# DESCRIPTION OF THE TASK
Please repeat only the stretch of records running from the first line through the line that contains "path_fits t dst".
= = = = = = =
Lemma cp_lemma fuel c t src dp dn x :
  let dst := dp ++ [dn] in
  fs_mat c t → tlookup t src = Some x → ¬ src `prefix_of` dst → ¬ dst `prefix_of` src →
  path_fits t dst → fresh_for (view c) (rng c) (blen dp + blen (tkeys x)) →
  blen dp + blen (tkeys x) ≤ 2 ^ 62 → (height t + length dp ≤ fuel)%nat →
  match t_cp t src dst (rng c) with
  | Ok (t', s') =>
      ∃ c' m, cp_into fuel src dst c = (Ok tt, c') ∧ steps c t c' t' m ∧ m ≤ blen dp + blen (tkeys x) ∧ rng c' = s'
  | Err e => ∃ c', cp_into fuel src dst c = (Err e, c') ∧ steps c t c' t 0
  | _ => False
  end.
Proof.
  intros dst Hm Hx Hsd Hds Hfit Hf Hlen Hfuel. pose proof Hm as (Hc & Hnd & Hk & Hd & Hh).
  pose proof (holds_sorted c t Hc Hh) as Hso. pose proof (blen_nonneg dp). pose proof (blen_nonneg (tkeys x)).
  unfold t_cp, dst. rewrite APath_split_last_snoc, Hx. fold dst.
  unfold cp_into, dst. rewrite (sbind_Ok _ _ _ _ _ (split_last_ok dp dn c)). fold dst.
  rewrite (sbind_asks _ _ _ _ (fs_resolve c t src Hm)), Hx. cbn [fmap option_fmap option_map].
  pose proof (ensure_dir_spec c t dp Hm (path_fits_prefix _ _ _ Hfit)) as He.
  specialize (He ltac:(intros i Hi; apply Hf; lia) ltac:(lia) (ensure_root_mat c t Hm)).
  destruct (t_ensure t dp (rng c)) as [[t1 s1]|e| |] eqn:Et; cbn [rbind]; try done.
  2:{ exists c. split; [by apply sbind_Err|by apply steps_refl, fs_mat_fs]. }
  destruct He as (c2 & m & sub & E2 & Hch & Hm2 & Hr2 & Hl & Hsdir).
  destruct sub as [|k ch]; [done|]. clear Hsdir. rewrite (sbind_Ok _ _ _ _ _ E2). cbn [akey].
  pose proof (g_n _ _ _ _ _ Hch) as Hm0.
  pose proof (changes_fs _ _ _ _ _ Hm Hch) as Hmat2. pose proof Hmat2 as (Hc2 & Hnd2 & _ & _ & Hh2).
  pose proof (holds_sorted c2 t1 Hc2 Hh2) as Hso2.
  assert (fresh_for (view c2) (rng c2) (blen (tkeys x))) as Hf2.
  { pose proof (changes_fresh c t c2 t1 m _ Hch Hh Hf ltac:(lia)) as Hfr. intros i Hi. apply Hfr. lia. }
  assert (tlookup t1 src = Some x) as Hx1.
  { destruct (ensure_lookup dp t (rng c) t1 s1 src x Hso Et Hx) as (x' & ? & _ & Hx').
    rewrite <- Hx'; [done|]. intros Hp. apply Hsd. unfold dst. by apply prefix_app_r. }
  rewrite (sbind_asks _ _ _ (akey <$> bt_get ch dn)).
  2:{ pose proof (fs_child c2 t1 dp dn _ Hmat2 Hl) as E. cbn [akey] in E. rewrite E. rewrite tlookup_app, Hl. cbn. by destruct (bt_get ch dn). }
  destruct (cascade_opt fuel c2 t1 dp dn k ch Hmat2 Hl) as (c3 & E3 & Hc3 & Hv3 & Hr3 & Hb3).
  { apply height_ensure in Et; [lia|done]. }
  rewrite (sbind_Ok _ _ _ _ _ E3).
  assert (∀ p y, tlookup t1 p = Some y → akey y ∈ mv_gone dn ch → dst `prefix_of` p) as Hbelow.
  { intros p y Hy Hin. by apply (tlookup_below_gone t1 dp dn k ch p y Hso2 Hnd2 Hl Hy). }
  assert (k ∉ mv_gone dn ch) as Hkg.
  { intros Hin%(Hbelow dp _ Hl). apply prefix_length in Hin. unfold dst in Hin. rewrite length_app in Hin. cbn in Hin. lia. }
  pose proof (holds_lookup _ _ _ _ Hh2 Hl) as Hhk. pose proof (proj1 (holds_dir _ _ _) Hhk) as [Hk2 _].
  pose proof (holds_lookup _ _ _ _ Hh2 Hx1) as Hhx2.
  assert (∀ j, j ∈ tkeys x → j ∉ mv_gone dn ch) as Hxg.
  { intros j Hj Hin. destruct (key_lookup x j (tsorted_lookup _ _ _ Hso2 Hx1) Hj) as (u & y & Hu & Hy).
    assert (tlookup t1 (src ++ u) = Some y) as Hsu by by rewrite tlookup_app, Hx1.
    rewrite <- Hy in Hin. pose proof (Hbelow _ _ Hsu Hin) as Hpre.
    by destruct (prefix_weak_total src dst (src ++ u)) as [Hp|Hp]; [apply prefix_app_r|exact Hpre|apply Hsd|apply Hds]. }
  assert (holds (view c3) x) as Hhx3.
  { eapply holds_frame; [|exact Hhx2]. intros j Hj. rewrite Hv3, decide_False; auto. }
  assert (fresh_for (view c3) (rng c3) (blen (tkeys x))) as Hf3.
  { rewrite Hr3. intros i Hi. rewrite Hv3. case_decide; [done|]. by apply Hf2. }
  destruct (deep_copy_spec x fuel) with (c := c3) as (c4 & E4 & Hh4 & Hc4 & Hr4 & Hb4 & Hv4); [|done..|lia|].
  { apply height_lookup in Hx. lia. }
  rewrite (sbind_Ok _ _ _ _ _ E4). rewrite Hr3, Hr2 in *. rewrite Hl.
  pose proof (copy_ok_all x s1) as Hok. unfold copy_ok in Hok.
  assert (word s1) as Hw1 by (rewrite <- Hr2; apply Hc2). specialize (Hok Hw1).
  destruct (t_copy x s1) as [x' s2]. cbn [fst snd] in *. destruct Hok as (Es2 & Ekx & _ & Eax).
  assert (k ∉ keys_from s1 (blen (tkeys x))) as Hkf.
  { rewrite <- Hr2. apply (fresh_disjoint c2 _ _ Hhk); [by rewrite Hr2|left]. }
  destruct (link_child_spec c4 k dn (nth_key s1 0) (ckeys ch) Hc4) as (c5 & E5 & (Hc5 & Hv5 & Hr5 & Hb5) & _).
  { by rewrite Hv4, Hv3, decide_False. }
  { apply dir_ok_insert; [by apply (view_dir_ok c2 k)|apply nth_key_ok|].
    destruct (path_fits_last dp dn t (rng c) t1 s1 k ch Hso Hfit Et Hl) as [?|[y Hy]]; [by right|left].
    rewrite bt_get_ckeys, Hy. eauto. }
  exists c5, (m + blen (tkeys x)). split_and!; [exact E5| |lia|congruence]. cbn [t_link].
  apply changes_steps; [done|]. eapply changes_trans; [exact Hch| |done|intros i Hi; apply Hf; lia].
  eapply (changes_at c2 t1 dp (ADir k ch) c5 _ (blen (tkeys x))); [done..| |rewrite Hr2; exact Hf2].
  pose proof (tsorted_lookup _ _ _ Hso2 Hl) as [Hs _]%tsorted_dir.
  pose proof (sub_nodup _ _ _ Hso2 Hnd2 Hl) as Hndk.
  pose proof (bt_insert_perm ch dn x' Hs) as Hperm.
  assert (∃ m1 old m2, ch = m1 ++ old ++ m2 ∧ bt_insert ch dn x' = m1 ++ [(dn, x')] ++ m2 ∧ chkeys old = mv_gone dn ch)
    as (m1 & old & m2 & Ech & Ei & Eold).
  { unfold mv_gone. destruct (bt_get ch dn) as [e|]; destruct Hperm as (m1 & m2 & ? & ?).
    - exists m1, [(dn, e)], m2. split_and!; [done..|]. cbn. by rewrite app_nil_r.
    - by exists m1, [], m2. }
  assert (view c5 k = Some (NDir (ckeys (bt_insert ch dn x')))) as Hvk.
  { rewrite Hv5, upd_eq, ckeys_insert. by rewrite Eax. }
  assert (chkeys [(dn, x')] = keys_from s1 (blen (tkeys x))) as Enew by (cbn; by rewrite app_nil_r).
  rewrite Ei in Hvk |- *. clear Ei Hperm. rewrite <- Eold in *. clear Eold.
  rewrite Ech in Hhk, Hndk. rewrite Ech at 1.
  apply (changes_children c2 k m1 old [(dn, x')] m2); try done; rewrite ?Enew.
  - constructor; [|constructor]. cbn. eapply holds_frame; [|exact Hh4]. intros j Hj. rewrite Hv5, upd_ne; [done|].
    intros ->. apply Hkf. by rewrite <- Ekx.
  - apply keys_from_nodup. lia.
  - rewrite Hr2. intros j (i & ? & ?)%keys_from_elem. right. by exists i.
  - intros j Hjk Hjo Hjn. by rewrite Hv5, upd_ne, Hv4, Hv3, decide_False.
  - intros j Hjo Hjn. rewrite Hv5, upd_ne, Hv4, Hv3, decide_True; [done..|]. by intros ->.
  - rewrite Hr2. exact Hf2.
  - rewrite Hr2. congruence.
  - congruence.
Qed.
End fsmove.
= = = = = = =
# ANSWER TO THIS EXERCISE
Lemma cp_lemma fuel c t src dp dn x :
  let dst := dp ++ [dn] in
  fs_mat c t → tlookup t src = Some x → ¬ src `prefix_of` dst → ¬ dst `prefix_of` src →
  path_fits t dst → fresh_for (view c) (rng c) (blen dp + blen (tkeys x)) →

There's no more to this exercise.